Stored items

(* ===== verification/V4Client.v ===== *)
(** * Decisions of the NFSv4 clients (src/src/v4/client.rs, src/src/v4/mod.rs)

    What the NFSv4 clients decide without talking to the server: whether a
    response is one the request allows, whether and how a COMPOUND may be sent
    again, what a response contains, paths and owners, pages, and the registry
    of byte-range locks.  A lock's state is shared between the registry and the
    token the application holds ([Arc<Mutex<LockState>>]): it lives in a store
    of states, and both refer to it by its position. *)

From Stdlib Require Import Strings.String Strings.Byte.
From S2P Require Import Prelude Text Xdr Status Errors Rpc V3Client V4Attr V4Ops V4Results.
Import FileHandle (FileHandle).
Import StateId (StateId).
Import Bitmap (Bitmap).
Import Fattr (Fattr).
Import FileType (FileType).
Import BasicAttributes (BasicAttributes).
Import LockType (LockType).
Import LockDenied (LockDenied).
Import StableHow (StableHow).
Import ChannelAttrs (ChannelAttrs).
Import AppDataBlock (AppDataBlock).
Import IoAdviceType (IoAdviceType).
Import LayoutIomode (LayoutIomode).
Import NetLoc (NetLoc).
Import Operation (Operation).
Import OperationResult (OperationResult).
Import CompoundResponse (CompoundResponse).

#[local] Open Scope Z_scope.

(** ** Configuration (v4/mod.rs) *)

Definition validate_opaque_id (name : string) (value : list byte) : outcome Error unit :=
  if zlen value >? NFS4_OPAQUE_LIMIT
  then Err (Protocol [PLit "NFSv4 "; PLit name; PLit " length "; PNum (zlen value);
                      PLit " exceeds opaque limit "; PNum NFS4_OPAQUE_LIMIT])
  else Ok tt.

Definition validate_owner_id (owner_id : list byte) : outcome Error unit :=
  validate_opaque_id "owner_id" owner_id.
Definition validate_open_owner (open_owner : list byte) : outcome Error unit :=
  validate_opaque_id "open_owner" open_owner.
Definition validate_lock_owner (lock_owner : list byte) : outcome Error unit :=
  validate_opaque_id "lock_owner" lock_owner.

Definition validate_host (host : str) : outcome Error unit :=
  if trim_is_empty host then Err (InvalidTarget [PStr host]) else Ok tt.

Definition validate_port (name : string) (port : Z) : outcome Error unit :=
  if port =? 0 then Err (Protocol [PLit name; PLit " must be non-zero"]) else Ok tt.

Definition validate_transfer_size (name : string) (size : Z) : outcome Error unit :=
  if (size =? 0) || (size >? NFS4_MAX_IO)
  then Err (Protocol [PLit name; PLit " must be in 1..="; PNum NFS4_MAX_IO; PLit " bytes"])
  else Ok tt.

Definition validate_max_dir_entries (max_dir_entries : Z) : outcome Error unit :=
  if max_dir_entries =? 0
  then Err (Protocol [PLit "max_dir_entries must be greater than zero"])
  else Ok tt.

Definition validate_minor_version (name : string) (minor_version : Z) : outcome Error unit :=
  if negb ((NFS4_MINOR_VERSION_SESSION_MIN <=? minor_version)
           && (minor_version <=? NFS4_MINOR_VERSION_LATEST))
  then Err (Protocol [PLit name; PLit " must be in "; PNum NFS4_MINOR_VERSION_SESSION_MIN;
                      PLit "..="; PNum NFS4_MINOR_VERSION_LATEST])
  else Ok tt.

(** [(MIN..=max_minor_version).rev()]. *)
Definition negotiated_minor_versions (max_minor_version : Z) : list Z :=
  reverse (seqZ NFS4_MINOR_VERSION_SESSION_MIN
             (max_minor_version - NFS4_MINOR_VERSION_SESSION_MIN + 1)).

Definition require_minor_version (operation : string) (negotiated required : Z) : outcome Error unit :=
  if negotiated >=? required then Ok tt
  else Err (Protocol [PLit "NFSv4 operation "; PLit operation; PLit " requires minor version ";
                      PNum required; PLit ", negotiated "; PNum negotiated]).

Definition clamp_io_size (server_max : option Z) (configured_limit : Z) : Z :=
  match server_max with
  | None => configured_limit
  | Some max =>
      if max =? 0 then configured_limit
      else wrap_u32 (Z.max (Z.min configured_limit max) 1)
  end.

Definition fnv1a64 (bytes : list byte) : Z :=
  fold_left (λ hash byte, (Z.lxor hash (byte_to_Z byte) * 1099511628211) mod 2 ^ 64) bytes
    14695981039346656037.

(** [{:016x}]. *)
Definition hex_digit (d : Z) : byte := byte_of_Z (if d <? 10 then 48 + d else 87 + d).
Definition hex16 (n : Z) : str :=
  (λ i, hex_digit (Z.land (Z.shiftr n (4 * i)) 15)) <$> reverse (seqZ 0 16).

» **Task prompt**: Would you write down every record again, exactly?

» **Answer space**:
(* ===== verification/V4Client.v ===== *)
(** * Decisions of the NFSv4 clients (src/src/v4/client.rs, src/src/v4/mod.rs)

    What the NFSv4 clients decide without talking to the server: whether a
    response is one the request allows, whether and how a COMPOUND may be sent
    again, what a response contains, paths and owners, pages, and the registry
    of byte-range locks.  A lock's state is shared between the registry and the
    token the application holds ([Arc<Mutex<LockState>>]): it lives in a store
    of states, and both refer to it by its position. *)

From Stdlib Require Import Strings.String Strings.Byte.
From S2P Require Import Prelude Text Xdr Status Errors Rpc V3Client V4Attr V4Ops V4Results.
Import FileHandle (FileHandle).
Import StateId (StateId).
Import Bitmap (Bitmap).
Import Fattr (Fattr).
Import FileType (FileType).
Import BasicAttributes (BasicAttributes).
Import LockType (LockType).
Import LockDenied (LockDenied).
Import StableHow (StableHow).
Import ChannelAttrs (ChannelAttrs).
Import AppDataBlock (AppDataBlock).
Import IoAdviceType (IoAdviceType).
Import LayoutIomode (LayoutIomode).
Import NetLoc (NetLoc).
Import Operation (Operation).
Import OperationResult (OperationResult).
Import CompoundResponse (CompoundResponse).

#[local] Open Scope Z_scope.

(** ** Configuration (v4/mod.rs) *)

Definition validate_opaque_id (name : string) (value : list byte) : outcome Error unit :=
  if zlen value >? NFS4_OPAQUE_LIMIT
  then Err (Protocol [PLit "NFSv4 "; PLit name; PLit " length "; PNum (zlen value);
                      PLit " exceeds opaque limit "; PNum NFS4_OPAQUE_LIMIT])
  else Ok tt.

Definition validate_owner_id (owner_id : list byte) : outcome Error unit :=
  validate_opaque_id "owner_id" owner_id.
Definition validate_open_owner (open_owner : list byte) : outcome Error unit :=
  validate_opaque_id "open_owner" open_owner.
Definition validate_lock_owner (lock_owner : list byte) : outcome Error unit :=
  validate_opaque_id "lock_owner" lock_owner.

Definition validate_host (host : str) : outcome Error unit :=
  if trim_is_empty host then Err (InvalidTarget [PStr host]) else Ok tt.

Definition validate_port (name : string) (port : Z) : outcome Error unit :=
  if port =? 0 then Err (Protocol [PLit name; PLit " must be non-zero"]) else Ok tt.

Definition validate_transfer_size (name : string) (size : Z) : outcome Error unit :=
  if (size =? 0) || (size >? NFS4_MAX_IO)
  then Err (Protocol [PLit name; PLit " must be in 1..="; PNum NFS4_MAX_IO; PLit " bytes"])
  else Ok tt.

Definition validate_max_dir_entries (max_dir_entries : Z) : outcome Error unit :=
  if max_dir_entries =? 0
  then Err (Protocol [PLit "max_dir_entries must be greater than zero"])
  else Ok tt.

Definition validate_minor_version (name : string) (minor_version : Z) : outcome Error unit :=
  if negb ((NFS4_MINOR_VERSION_SESSION_MIN <=? minor_version)
           && (minor_version <=? NFS4_MINOR_VERSION_LATEST))
  then Err (Protocol [PLit name; PLit " must be in "; PNum NFS4_MINOR_VERSION_SESSION_MIN;
                      PLit "..="; PNum NFS4_MINOR_VERSION_LATEST])
  else Ok tt.

(** [(MIN..=max_minor_version).rev()]. *)
Definition negotiated_minor_versions (max_minor_version : Z) : list Z :=
  reverse (seqZ NFS4_MINOR_VERSION_SESSION_MIN
             (max_minor_version - NFS4_MINOR_VERSION_SESSION_MIN + 1)).

Definition require_minor_version (operation : string) (negotiated required : Z) : outcome Error unit :=
  if negotiated >=? required then Ok tt
  else Err (Protocol [PLit "NFSv4 operation "; PLit operation; PLit " requires minor version ";
                      PNum required; PLit ", negotiated "; PNum negotiated]).

Definition clamp_io_size (server_max : option Z) (configured_limit : Z) : Z :=
  match server_max with
  | None => configured_limit
  | Some max =>
      if max =? 0 then configured_limit
      else wrap_u32 (Z.max (Z.min configured_limit max) 1)
  end.

Definition fnv1a64 (bytes : list byte) : Z :=
  fold_left (λ hash byte, (Z.lxor hash (byte_to_Z byte) * 1099511628211) mod 2 ^ 64) bytes
    14695981039346656037.

(** [{:016x}]. *)
Definition hex_digit (d : Z) : byte := byte_of_Z (if d <? 10 then 48 + d else 87 + d).
Definition hex16 (n : Z) : str :=
  (λ i, hex_digit (Z.land (Z.shiftr n (4 * i)) 15)) <$> reverse (seqZ 0 16).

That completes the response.